Menurut Tan Malaka bahasa Belanda penting untuk diajarkan kepada
siswa-siswanya karena di antara mereka “banyak yang kencang otaknya
(cerdas, Red.) cuma tak bisa bahasa Belanda saja.” Padahal, lanjutnya, “perlawanannya (lawan, Red.) ialah kaum modal yang memakai bahasa Belanda, maka perlu sekali kita ajarkan betul bahasa itu.”
Tan Malaka menilai pentingnya memberikan hak bermain bagi anak-anak
didiknya. Oleh sebab itu, dia tak menghendaki murid-murid SI School
menghabiskan waktu berlama-lama di kelas tanpa ada waktu luang untuk
bermain dengan anak-anak sebayanya.
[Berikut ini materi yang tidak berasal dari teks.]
(* ===== verification/FileWal.v ===== *)
(** * FileWal: the group-commit log of [riftgate-replay/src/file_wal.rs]

    One shard, its segment files, its appenders and its flusher thread, as a machine of
    atomic actions: the counter's [fetch_add], each critical section of the shard's
    mutex, and the kernel's own moves.  The shards share only the id counter, so the
    other shards appear as the action that takes an id.  A segment file is the bytes the
    kernel holds and how many of them are on disk; the [BufWriter] may hand bytes to the
    kernel at any time ([Spill]), and the kernel may write back at any time. *)

From S2P Require Import Prelude Frame.

(** ** Data *)

Inductive Durability := Async | Fsync | FdataSync.

#[global] Instance Durability_eq_dec : EqDecision Durability.
Proof. solve_decision. Defined.

Definition DURABILITY_ASYNC : Z := 0.
Definition DURABILITY_FDATASYNC : Z := 1.
Definition DURABILITY_FSYNC : Z := 2.
Definition ENTRY_KIND_DEFAULT : Z := 0.

Definition tag_of (d : Durability) : Z :=
  match d with
  | Async => DURABILITY_ASYNC
  | FdataSync => DURABILITY_FDATASYNC
  | Fsync => DURABILITY_FSYNC
  end.

(** Durations in nanoseconds; the root directory is the [files] of a shard. *)
Record FileWalConfig := mkWalConfig {
  shards : Z;
  segment_size_max : Z;
  flush_interval : Z;
  flush_buffer_bytes : Z;
}.

Definition FileWalConfig_default : FileWalConfig :=
  mkWalConfig 1 (64 * 1024 * 1024) 5000000 (1024 * 1024).

(** A segment file: what the kernel has, and how much of it is on disk. *)
Record Segment := mkSegment { os : list byte; synced : nat }.

Record ShardState := mkShard {
  seqno : Z;
  segment_bytes : Z;
  buffer : list byte;
  last_buffered : option Z;
  last_durable : option Z;
  shutdown : bool;
  files : gmap Z Segment;
}.

(** ** Segments *)

(** [open_segment]: [create(true).append(true)]. *)
Definition open_segment (n : Z) (fs : gmap Z Segment) : gmap Z Segment :=
  match fs !! n with Some _ => fs | None => <[n := mkSegment [] 0]> fs end.

(** [open_initial_segment]: the highest existing sequence number, or 0. *)
Definition open_initial_segment (fs : gmap Z Segment) : Z * gmap Z Segment :=
  let highest := foldr (fun n h => Some (match h with None => n | Some h => Z.max h n end)) None
                   (fst <$> map_to_list fs) in
  let n := default 0 highest in (n, open_segment n fs).

(** The shard part of [open]: the first segment's length is its [metadata().len()]. *)
Definition open_shard (fs : gmap Z Segment) : ShardState :=
  let '(n, fs) := open_initial_segment fs in
  mkShard n (Z.of_nat (length (default [] (os <$> fs !! n)))) [] None None false fs.

Definition shard_for (shards id : Z) : Z := id mod shards.

(** ** The critical sections *)

Definition set_file (f : Segment -> Segment) (s : ShardState) : gmap Z Segment :=
  alter f (seqno s) (files s).

(** [BufWriter::flush], and the [BufWriter] spilling its first [k] bytes by itself. *)
Definition spill (k : nat) (s : ShardState) : ShardState :=
  mkShard (seqno s) (segment_bytes s) (drop k (buffer s)) (last_buffered s) (last_durable s)
    (shutdown s) (set_file (fun f => mkSegment (os f ++ take k (buffer s)) (synced f)) s).

Definition writer_flush (s : ShardState) : ShardState := spill (length (buffer s)) s.

(** [sync_data] on the current segment's file. *)
Definition sync_data (s : ShardState) : ShardState :=
  mkShard (seqno s) (segment_bytes s) (buffer s) (last_buffered s) (last_durable s)
    (shutdown s) (set_file (fun f => mkSegment (os f) (length (os f))) s).

Definition write_all (bs : list byte) (s : ShardState) : ShardState :=
  mkShard (seqno s) (segment_bytes s) (buffer s ++ bs) (last_buffered s) (last_durable s)
    (shutdown s) (files s).

Inductive WalError := IoError | TooLarge | Interrupted.

(** The rollover of [append]; [io i] is whether the [i]-th I/O call succeeds. *)
Definition rollover (io : nat -> bool) (s : ShardState) : ShardState * result unit WalError :=
  if io 0%nat then
    let s := writer_flush s in
    let next_seqno := wrapping_add 64 (seqno s) 1 in
    if io 1%nat then
      (mkShard next_seqno 0 [] (last_buffered s) (last_durable s) (shutdown s)
         (open_segment next_seqno (files s)), Ok tt)
    else (s, Err IoError)
  else (s, Err IoError).

Definition frame_len (fr : ParsedFrame) : Z :=
  Z.of_nat ENTRY_HEADER_BYTES + Z.of_nat (length (payload fr)).

(** The critical section of [append] up to the wait: rollover, then header and payload. *)
Definition append_locked (cfg : FileWalConfig) (io : nat -> bool) (fr : ParsedFrame)
    (s : ShardState) : ShardState * result unit WalError :=
  let '(s, r) :=
    if (segment_size_max cfg <? segment_bytes s + frame_len fr) && (0 <? segment_bytes s)
    then rollover io s else (s, Ok tt) in
  match r with
  | Err e => (s, Err e)
  | Ok _ =>
      if io 2%nat then
        let s := write_all (encode_header fr) s in
        if io 3%nat then
          let s := write_all (payload fr) s in
          (mkShard (seqno s) (segment_bytes s + frame_len fr) (buffer s) (Some (entry_id fr))
             (last_durable s) (shutdown s) (files s), Ok tt)
        else (s, Err IoError)
      else (s, Err IoError)
  end.

(** [last_durable] has reached the entry. *)
Definition durable (id : Z) (s : ShardState) : bool :=
  match last_durable s with Some d => negb (d <? id) | None => false end.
Menurutnya, anak-anak memiliki hak
untuk merasakan kegembiraan dan belum saatnya diseret dalam kehidupan
orangtua mereka yang harus kerja keras mengatasi penderitaan hidupnya.
Selain untuk mengasah kecerdasan, SI School pun mendidik
murid-muridnya untuk peduli nasib rakyat dengan, “membangunkan hati
belas kasihan pada kaum terhina itu.” Tan Malaka juga mengajak serta
murid-muridnya untuk ikut dalam setiap pertemuan anggota SI Semarang
supaya bisa menyaksikan dan mendengarkan langsung aspirasi wong cilik.
Tan Malaka berharap murid-muridnya kelak punya kemampuan dan kemauan
“hendak membela rakyat tidak dalam buku atau kenang-kenangan saja, malah
sudah menjadi watak dan kebiasaannya masing-masing.”